Humans can get exposed to cadmium by ingesting crops that have taken up the metal from the soil. That doesn’t appear to be a major problem in Europe; an EU-wide study published in 2015, for instance, showed that only 0.6% of 1271 nonsmoking women had an exposure higher than the “no-effect threshold.” (Smokers have higher exposures because cigarette smoke contains cadmium.) Even when smokers were included, none of the 1632 women in the study exceeded the threshold above which there is an increased risk of kidney damage; neither did 1689 children.

Still, the commission wants to reduce the risk further. In 2016, the commission proposed limiting the concentration initially to 60 mg Cd/kg, to be tightened to 40 mg Cd/kg after 3 years and to 20 mg Cd/kg after 12 years. The plan sparked a tumultuous debate and intense industry lobbying. Morocco, whose state-owned company OCP is Europe’s biggest supplier of fertilizer, stands to lose under strict controls, whereas Russia would benefit.

Two seemingly contrasting studies are at the heart of the controversy. A 2016 study led by Smolders predicts that cadmium levels in European soils will fall by 5% over the next 100 years if the limit of 60 mg Cd/kg is adopted, and by 21% at the most strict limit of 20 mg Cd/kg. In contrast, a 2017 study led by Paul Römkens, a soil and food safety scientist at Wageningen University in the Netherlands, predicts that even under the tightest limit, cadmium levels will increase by about 1% over the next century; under the looser 60 mg Cd/kg limit it would grow by nearly 10%. Smolders’s study has caught the eye of OCP and of countries like Spain and Poland, which also produce cadmium-rich fertilizer; Russian fertilizer producer PhosAgro is lobbying hard to promote Romkens’s study, which it partially funded.

Cadmium exposure is already declining. It seems there is not much evidence we are facing a problem.

Justus Wesseler, Wageningen University

But the researchers say their predictions are not so different. The main disparity is that the studies use different assumptions about the rate at which cadmium leaches down into deep soil and out of the reach of crops. Both studies acknowledge that the leaching rate is highly variable in soils across Europe—so much so that the projected cadmium levels under a 60 mg Cd/kg scenario could drop by about 60% or rise by about 50% in Smolders’s study, depending on the assumptions; the 5% drop touted by OCP is just the average scenario. In the Romkens study, the projected result after a century is somewhere between an 11% drop and a 25% rise. Both research groups say the proposed limits will at best achieve minor reductions in soil cadmium levels over very long time scales.

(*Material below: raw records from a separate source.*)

(** C3. For every baseline set and every CPU, [default_caps_with_cpu]
    yields OFF at each capability whose compatibility threshold the CPU
    does not reach, whatever the baseline holds there, and the baseline
    value at every other capability; so the result is nowhere above the
    baseline. *)
Theorem default_caps_with_cpu_narrows spapr cs i :
  caps_wf (default_caps (smc spapr)) →
  i < SPAPR_CAP_NUM →
  let baseline := default_caps (smc spapr) in
  let result := default_caps_with_cpu spapr cs in
  let reached := ppc_check_compat cs (cap_compat_threshold i) 0 (max_compat_pvr spapr) in
  (reached = false → cap_get result i = SPAPR_CAP_OFF) ∧
  (reached = true → cap_get result i = cap_get baseline i) ∧
  (cap_get result i ≤ cap_get baseline i)%Z.
Proof.
  intros Hwf Hi baseline result reached.
  destruct (cap_get_uint8 baseline i Hwf Hi) as [Hlo _].
  destruct Hwf as [Hlen _].
  subst result. rewrite default_caps_with_cpu_get by done. fold reached baseline.
  unfold SPAPR_CAP_OFF. destruct reached; repeat split; intros; (done || lia).
Qed.

(** ** The needed-predicates of the migration records *)

Lemma SPAPR_CAP_MIG_STATE_needed_iff ccap spapr :
  SPAPR_CAP_MIG_STATE_needed ccap spapr = true ↔
  cmd_line_caps spapr !!! ccap = true ∧
  cap_get (eff spapr) ccap ≠ cap_get (def spapr) ccap.
Proof.
  unfold SPAPR_CAP_MIG_STATE_needed.
  rewrite andb_true_iff, negb_true_iff, Z.eqb_neq. done.
Qed.

(** C4. Each capability has one migration record, carrying its byte of
    the migration set, and for every machine state the record's [needed]
    holds exactly when the capability's override flag is set and its
    effective level differs from its default level. *)
Theorem spapr_cap_needed_iff i spapr :
  i < SPAPR_CAP_NUM →
  ∃ vmsd,
    vmsd ∈ [vmstate_spapr_cap_htm; vmstate_spapr_cap_vsx; vmstate_spapr_cap_dfp] ∧
    field vmsd = i ∧
    (needed vmsd spapr = true ↔
     cmd_line_caps spapr !!! i = true ∧
     cap_get (eff spapr) i ≠ cap_get (def spapr) i).
Proof.
  intros Hi. apply ordinal_cases in Hi as [-> | [-> | ->]].
  - exists vmstate_spapr_cap_htm. split; [rewrite !elem_of_cons; auto |]. split; [done |].
    apply SPAPR_CAP_MIG_STATE_needed_iff.
  - exists vmstate_spapr_cap_vsx. split; [rewrite !elem_of_cons; auto |]. split; [done |].
    apply SPAPR_CAP_MIG_STATE_needed_iff.
  - exists vmstate_spapr_cap_dfp. split; [rewrite !elem_of_cons; auto |]. split; [done |].
    apply SPAPR_CAP_MIG_STATE_needed_iff.
Qed.

(** ** pre_load and pre_save *)

(** C8. [spapr_caps_pre_save] makes the migration set a copy of the
    effective set, [spapr_caps_pre_load] makes it a copy of the stored
    default set; both leave the default set, the effective set, the
    override flags and everything else of the machine and of the world as
    they were, and both return 0. *)
Theorem spapr_caps_pre_save_pre_load_frame w :
  (∃ w', spapr_caps_pre_save w = (Returned 0%Z, w') ∧
         mig (spapr w') = eff (spapr w) ∧
         same_but_mig (spapr w) (spapr w') ∧ same_but_spapr w w') ∧
  (∃ w', spapr_caps_pre_load w = (Returned 0%Z, w') ∧
         mig (spapr w') = def (spapr w) ∧
         same_but_mig (spapr w) (spapr w') ∧ same_but_spapr w w').
Proof.
  split; eexists; (split; [reflexivity |]); simpl; unfold same_but_mig, same_but_spapr;
    simpl; done.
Qed.

(** ** The apply callbacks *)

Lemma capability_table_eq :
  capability_table =
  [ {| name := "htm"; description := "Allow Hardware Transactional Memory (HTM)";
       index := SPAPR_CAP_HTM; type := "bool"; apply := cap_htm_apply |};
    {| name := "vsx"; description := "Allow Vector Scalar Extensions (VSX)";
       index := SPAPR_CAP_VSX; type := "bool"; apply := cap_vsx_apply |};
    {| name := "dfp"; description := "Allow Decimal Floating Point (DFP)";
       index := SPAPR_CAP_DFP; type := "bool"; apply := cap_dfp_apply |} ].
Proof. reflexivity. Qed.

(** C9. Asked for level OFF, each of [cap_htm_apply], [cap_vsx_apply] and
    [cap_dfp_apply], and so the callback of every entry of the table,
    returns without setting an error and without touching the world,
    whatever the accelerator and the CPU support and whatever [errp] is. *)
Theorem cap_apply_off_succeeds errp w :
  cap_htm_apply SPAPR_CAP_OFF errp w = (Returned None, w) ∧
  cap_vsx_apply SPAPR_CAP_OFF errp w = (Returned None, w) ∧
  cap_dfp_apply SPAPR_CAP_OFF errp w = (Returned None, w) ∧
  ∀ info, info ∈ capability_table →
          apply info SPAPR_CAP_OFF errp w = (Returned None, w).
Proof.
  assert (cap_htm_apply SPAPR_CAP_OFF errp w = (Returned None, w)) as Hhtm by reflexivity.
  assert (cap_vsx_apply SPAPR_CAP_OFF errp w = (Returned None, w)) as Hvsx by reflexivity.
  assert (cap_dfp_apply SPAPR_CAP_OFF errp w = (Returned None, w)) as Hdfp by reflexivity.
  repeat split; try done.
  intros info. rewrite capability_table_eq, !elem_of_cons, elem_of_nil.
  intros [-> | [-> | [-> | []]]]; done.
Qed.

(** ** The property setter *)

(** C10. When the visitor fails to decode the boolean, [spapr_cap_set_bool]
    does nothing but propagate that error to [errp]: handed back to the
    caller it leaves the whole world as it was, and in every case the
    machine, with all its override flags and effective levels, is the one
    before the call. *)
Theorem spapr_cap_set_bool_decode_error v nm cap errp w local_err :
  visit_type_bool v nm = inl local_err →
  spapr_cap_set_bool v nm cap errp w = error_propagate errp local_err w ∧
  spapr (spapr_cap_set_bool v nm cap errp w).2 = spapr w ∧
  spapr_cap_set_bool v nm cap errp_local w = (Returned (Some local_err), w).
Proof.
  intros Hdecode. unfold spapr_cap_set_bool. rewrite Hdecode.
  split; [done |]. split; [by destruct errp | done].
Qed.

(** ** Reconstruction of the source's set *)

Lemma overlay_get (c : nat → bool) (v : nat → Z) (l : list nat)
    (init : sPAPRCapabilities) (i : nat) :
  (∀ j, j ∈ l → j < length (caps init)) →
  cap_get (overlay c v l init) i
  = if decide (i ∈ l ∧ c i = true) then v i else cap_get init i.
Proof.
  unfold overlay. revert init. induction l as [| j l IH]; intros init Hl.
  - destruct (decide _) as [[Hc _] | _]; [| done]. by apply elem_of_nil in Hc.
  - assert (j < length (caps init)) as Hj by (apply Hl; left).
    cbn [fold_left]. rewrite IH.
    2:{ intros k Hk. destruct (c j); rewrite ?cap_set_length; apply Hl; by right. }
    destruct (decide (i ∈ l ∧ c i = true)) as [[Hin Hc] | Hnot];
      destruct (decide (i ∈ j :: l ∧ c i = true)) as [[Hin' Hc'] | Hnot'];
      try done.
    + destruct Hnot'. split; [by right | done].
    + apply elem_of_cons in Hin' as [-> | Hin']; [| by destruct Hnot].
      rewrite Hc'. by apply cap_get_set_eq.
    + destruct (c j) eqn:Hcj; [| done].
      apply cap_get_set_ne. intros ->. destruct Hnot'. split; [left | done].
Qed.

And with fertilizer use decreasing, some researchers question whether the new regulations are even necessary. “Cadmium exposure is already declining,” says Justus Wesseler, an agricultural economist also at Wageningen University who wrote a white paper for the European Parliament about the economic impact of the regulation. “It seems there is not much evidence we are facing a problem.”

In October last year, the European Parliament voted in favor of the commission’s limits but suggested they be implemented over a longer time frame: The 40 mg Cd/kg cap would take effect 6 years after adoption of the legislation and the 20 mg Cd/kg cap after 10 years, with the option of further delays if fertilizer supplies are endangered. Member states are split, with some nations aligning their positions with the interests of national industry.

The commission, member states, and the European Parliament will sit down this week to talk through their stark differences; they are aiming to reach an agreement in time to pass legislation by the end of June.